» **PROBLEM TO SOLVE**:
Among the lines below, keep only those from the one containing "let e := anth t1 i in" through the one containing "assert (alen t2", and reproduce them exactly.

(Saved data entries)
----
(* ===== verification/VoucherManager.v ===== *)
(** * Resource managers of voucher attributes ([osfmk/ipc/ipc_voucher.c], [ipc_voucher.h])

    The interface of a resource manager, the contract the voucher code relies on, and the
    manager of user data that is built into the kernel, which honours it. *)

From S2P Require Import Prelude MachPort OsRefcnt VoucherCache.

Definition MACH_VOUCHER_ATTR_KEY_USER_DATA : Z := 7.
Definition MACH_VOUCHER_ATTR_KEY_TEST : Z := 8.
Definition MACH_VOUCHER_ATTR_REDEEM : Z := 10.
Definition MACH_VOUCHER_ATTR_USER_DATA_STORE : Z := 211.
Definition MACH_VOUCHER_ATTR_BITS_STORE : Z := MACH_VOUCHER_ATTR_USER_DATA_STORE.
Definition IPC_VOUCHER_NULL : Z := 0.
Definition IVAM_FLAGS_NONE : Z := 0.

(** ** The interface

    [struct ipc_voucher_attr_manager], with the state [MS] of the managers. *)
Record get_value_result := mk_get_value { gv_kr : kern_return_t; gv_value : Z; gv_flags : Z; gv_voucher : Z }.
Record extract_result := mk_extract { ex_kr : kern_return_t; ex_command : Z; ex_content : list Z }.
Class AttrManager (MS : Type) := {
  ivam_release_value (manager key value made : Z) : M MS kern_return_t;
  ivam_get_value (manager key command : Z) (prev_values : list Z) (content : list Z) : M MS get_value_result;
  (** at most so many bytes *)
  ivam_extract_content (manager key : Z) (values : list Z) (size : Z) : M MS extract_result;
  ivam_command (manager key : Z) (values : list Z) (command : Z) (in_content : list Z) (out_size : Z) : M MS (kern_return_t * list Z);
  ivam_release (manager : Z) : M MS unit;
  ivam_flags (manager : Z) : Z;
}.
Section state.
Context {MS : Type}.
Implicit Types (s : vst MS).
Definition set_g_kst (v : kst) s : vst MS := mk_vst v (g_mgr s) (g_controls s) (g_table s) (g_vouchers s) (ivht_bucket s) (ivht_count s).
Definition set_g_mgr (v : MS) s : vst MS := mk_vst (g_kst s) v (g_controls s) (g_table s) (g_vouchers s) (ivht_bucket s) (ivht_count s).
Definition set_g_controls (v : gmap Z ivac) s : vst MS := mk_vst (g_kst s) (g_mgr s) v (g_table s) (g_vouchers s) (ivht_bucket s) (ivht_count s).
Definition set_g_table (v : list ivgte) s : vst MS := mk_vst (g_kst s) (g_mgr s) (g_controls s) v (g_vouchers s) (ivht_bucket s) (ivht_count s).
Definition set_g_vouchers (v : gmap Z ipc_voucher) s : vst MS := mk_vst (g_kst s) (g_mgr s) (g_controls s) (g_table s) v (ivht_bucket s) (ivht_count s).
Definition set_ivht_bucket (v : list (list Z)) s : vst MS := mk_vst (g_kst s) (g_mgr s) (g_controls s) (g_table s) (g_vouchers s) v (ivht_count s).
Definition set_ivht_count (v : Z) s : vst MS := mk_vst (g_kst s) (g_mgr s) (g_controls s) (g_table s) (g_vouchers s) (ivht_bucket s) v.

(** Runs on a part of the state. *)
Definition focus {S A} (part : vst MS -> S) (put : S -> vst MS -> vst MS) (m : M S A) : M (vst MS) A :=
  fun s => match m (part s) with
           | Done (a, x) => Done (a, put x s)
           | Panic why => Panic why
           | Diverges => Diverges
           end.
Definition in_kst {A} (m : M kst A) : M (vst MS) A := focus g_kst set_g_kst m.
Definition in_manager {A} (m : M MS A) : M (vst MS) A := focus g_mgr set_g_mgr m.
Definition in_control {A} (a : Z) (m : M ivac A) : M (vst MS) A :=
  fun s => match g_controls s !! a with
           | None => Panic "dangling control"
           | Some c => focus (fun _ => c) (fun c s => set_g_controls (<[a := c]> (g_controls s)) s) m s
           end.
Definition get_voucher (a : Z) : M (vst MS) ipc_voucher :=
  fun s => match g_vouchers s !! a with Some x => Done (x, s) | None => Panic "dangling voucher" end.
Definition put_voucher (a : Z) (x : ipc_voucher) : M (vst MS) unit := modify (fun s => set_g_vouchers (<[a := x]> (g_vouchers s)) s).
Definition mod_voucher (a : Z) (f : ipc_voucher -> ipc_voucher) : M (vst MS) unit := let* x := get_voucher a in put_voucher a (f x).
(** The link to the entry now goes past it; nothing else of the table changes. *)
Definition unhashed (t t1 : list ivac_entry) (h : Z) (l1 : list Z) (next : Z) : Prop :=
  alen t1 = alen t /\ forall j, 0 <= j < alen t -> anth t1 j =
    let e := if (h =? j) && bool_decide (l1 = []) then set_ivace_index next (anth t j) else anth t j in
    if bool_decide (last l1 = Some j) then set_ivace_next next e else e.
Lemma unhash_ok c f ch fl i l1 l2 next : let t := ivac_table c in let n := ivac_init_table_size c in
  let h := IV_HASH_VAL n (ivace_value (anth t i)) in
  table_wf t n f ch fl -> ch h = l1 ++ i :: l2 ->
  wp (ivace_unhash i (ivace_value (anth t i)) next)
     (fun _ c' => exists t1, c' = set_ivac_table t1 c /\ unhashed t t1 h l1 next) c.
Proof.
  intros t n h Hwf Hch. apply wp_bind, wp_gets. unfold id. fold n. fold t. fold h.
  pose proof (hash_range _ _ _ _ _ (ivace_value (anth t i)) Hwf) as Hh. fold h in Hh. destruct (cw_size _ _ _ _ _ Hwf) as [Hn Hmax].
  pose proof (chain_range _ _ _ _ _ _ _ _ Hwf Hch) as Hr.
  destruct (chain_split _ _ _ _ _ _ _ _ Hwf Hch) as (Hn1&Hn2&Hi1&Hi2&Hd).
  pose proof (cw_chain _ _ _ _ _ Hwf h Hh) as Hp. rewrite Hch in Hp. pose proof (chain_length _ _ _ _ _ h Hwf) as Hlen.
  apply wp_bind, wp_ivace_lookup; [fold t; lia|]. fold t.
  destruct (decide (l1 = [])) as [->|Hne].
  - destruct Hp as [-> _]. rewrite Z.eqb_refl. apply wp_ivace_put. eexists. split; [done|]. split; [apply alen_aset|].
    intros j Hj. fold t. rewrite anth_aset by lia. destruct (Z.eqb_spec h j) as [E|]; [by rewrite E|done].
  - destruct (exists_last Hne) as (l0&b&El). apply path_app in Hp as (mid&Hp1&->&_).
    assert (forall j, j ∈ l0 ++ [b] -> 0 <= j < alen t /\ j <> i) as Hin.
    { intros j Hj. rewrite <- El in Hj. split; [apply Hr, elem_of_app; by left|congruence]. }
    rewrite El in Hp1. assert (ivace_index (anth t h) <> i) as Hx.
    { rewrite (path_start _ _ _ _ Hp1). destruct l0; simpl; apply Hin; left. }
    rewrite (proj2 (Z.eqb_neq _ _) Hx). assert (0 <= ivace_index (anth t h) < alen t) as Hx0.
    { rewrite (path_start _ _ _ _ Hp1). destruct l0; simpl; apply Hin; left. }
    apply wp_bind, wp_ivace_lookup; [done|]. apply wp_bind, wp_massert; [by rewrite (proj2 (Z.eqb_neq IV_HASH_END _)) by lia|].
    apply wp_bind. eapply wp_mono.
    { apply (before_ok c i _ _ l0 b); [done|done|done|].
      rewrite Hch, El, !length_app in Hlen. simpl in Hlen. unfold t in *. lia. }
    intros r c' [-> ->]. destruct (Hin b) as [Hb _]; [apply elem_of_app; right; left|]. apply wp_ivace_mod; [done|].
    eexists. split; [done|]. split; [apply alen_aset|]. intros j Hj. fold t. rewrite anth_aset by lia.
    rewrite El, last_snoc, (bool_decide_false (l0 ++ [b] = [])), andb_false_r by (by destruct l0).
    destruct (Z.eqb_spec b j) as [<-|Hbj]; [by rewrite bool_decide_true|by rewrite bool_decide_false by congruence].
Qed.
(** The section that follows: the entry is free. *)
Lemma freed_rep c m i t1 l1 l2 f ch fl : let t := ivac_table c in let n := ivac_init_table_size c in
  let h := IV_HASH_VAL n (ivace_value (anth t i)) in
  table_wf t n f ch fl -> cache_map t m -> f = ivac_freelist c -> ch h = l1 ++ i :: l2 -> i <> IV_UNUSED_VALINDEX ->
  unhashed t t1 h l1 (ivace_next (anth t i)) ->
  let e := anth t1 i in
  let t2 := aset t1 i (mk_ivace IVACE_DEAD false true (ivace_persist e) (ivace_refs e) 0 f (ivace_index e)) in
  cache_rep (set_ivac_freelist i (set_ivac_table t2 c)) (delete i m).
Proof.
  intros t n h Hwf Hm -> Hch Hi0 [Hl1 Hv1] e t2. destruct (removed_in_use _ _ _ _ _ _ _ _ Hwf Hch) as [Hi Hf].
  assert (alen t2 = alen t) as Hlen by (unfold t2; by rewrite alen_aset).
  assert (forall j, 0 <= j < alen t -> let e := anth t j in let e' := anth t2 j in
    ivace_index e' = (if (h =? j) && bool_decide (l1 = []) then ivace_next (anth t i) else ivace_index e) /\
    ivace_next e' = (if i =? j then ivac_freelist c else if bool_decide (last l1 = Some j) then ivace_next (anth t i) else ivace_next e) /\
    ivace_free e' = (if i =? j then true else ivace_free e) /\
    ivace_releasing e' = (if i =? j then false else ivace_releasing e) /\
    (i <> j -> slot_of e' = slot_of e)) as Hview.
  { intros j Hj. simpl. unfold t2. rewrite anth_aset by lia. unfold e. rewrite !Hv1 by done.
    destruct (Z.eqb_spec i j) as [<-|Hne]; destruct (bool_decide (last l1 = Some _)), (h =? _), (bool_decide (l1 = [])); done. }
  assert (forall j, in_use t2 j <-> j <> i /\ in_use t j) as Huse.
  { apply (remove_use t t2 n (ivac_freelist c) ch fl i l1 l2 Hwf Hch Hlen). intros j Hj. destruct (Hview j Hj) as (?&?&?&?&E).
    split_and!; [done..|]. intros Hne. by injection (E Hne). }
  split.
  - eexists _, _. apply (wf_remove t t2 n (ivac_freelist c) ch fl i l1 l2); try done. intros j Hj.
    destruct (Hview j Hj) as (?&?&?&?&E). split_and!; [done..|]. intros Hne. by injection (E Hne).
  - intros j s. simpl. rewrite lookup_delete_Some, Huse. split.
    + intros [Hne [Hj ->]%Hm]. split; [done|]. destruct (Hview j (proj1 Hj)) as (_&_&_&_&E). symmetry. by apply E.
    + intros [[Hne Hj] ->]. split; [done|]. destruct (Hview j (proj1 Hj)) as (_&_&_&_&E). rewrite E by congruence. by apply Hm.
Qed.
----
» **REPLY TO THE TASK**:
  let e := anth t1 i in
  let t2 := aset t1 i (mk_ivace IVACE_DEAD false true (ivace_persist e) (ivace_refs e) 0 f (ivace_index e)) in
  cache_rep (set_ivac_freelist i (set_ivac_table t2 c)) (delete i m).
Proof.
  intros t n h Hwf Hm -> Hch Hi0 [Hl1 Hv1] e t2. destruct (removed_in_use _ _ _ _ _ _ _ _ Hwf Hch) as [Hi Hf].
  assert (alen t2 = alen t) as Hlen by (unfold t2; by rewrite alen_aset).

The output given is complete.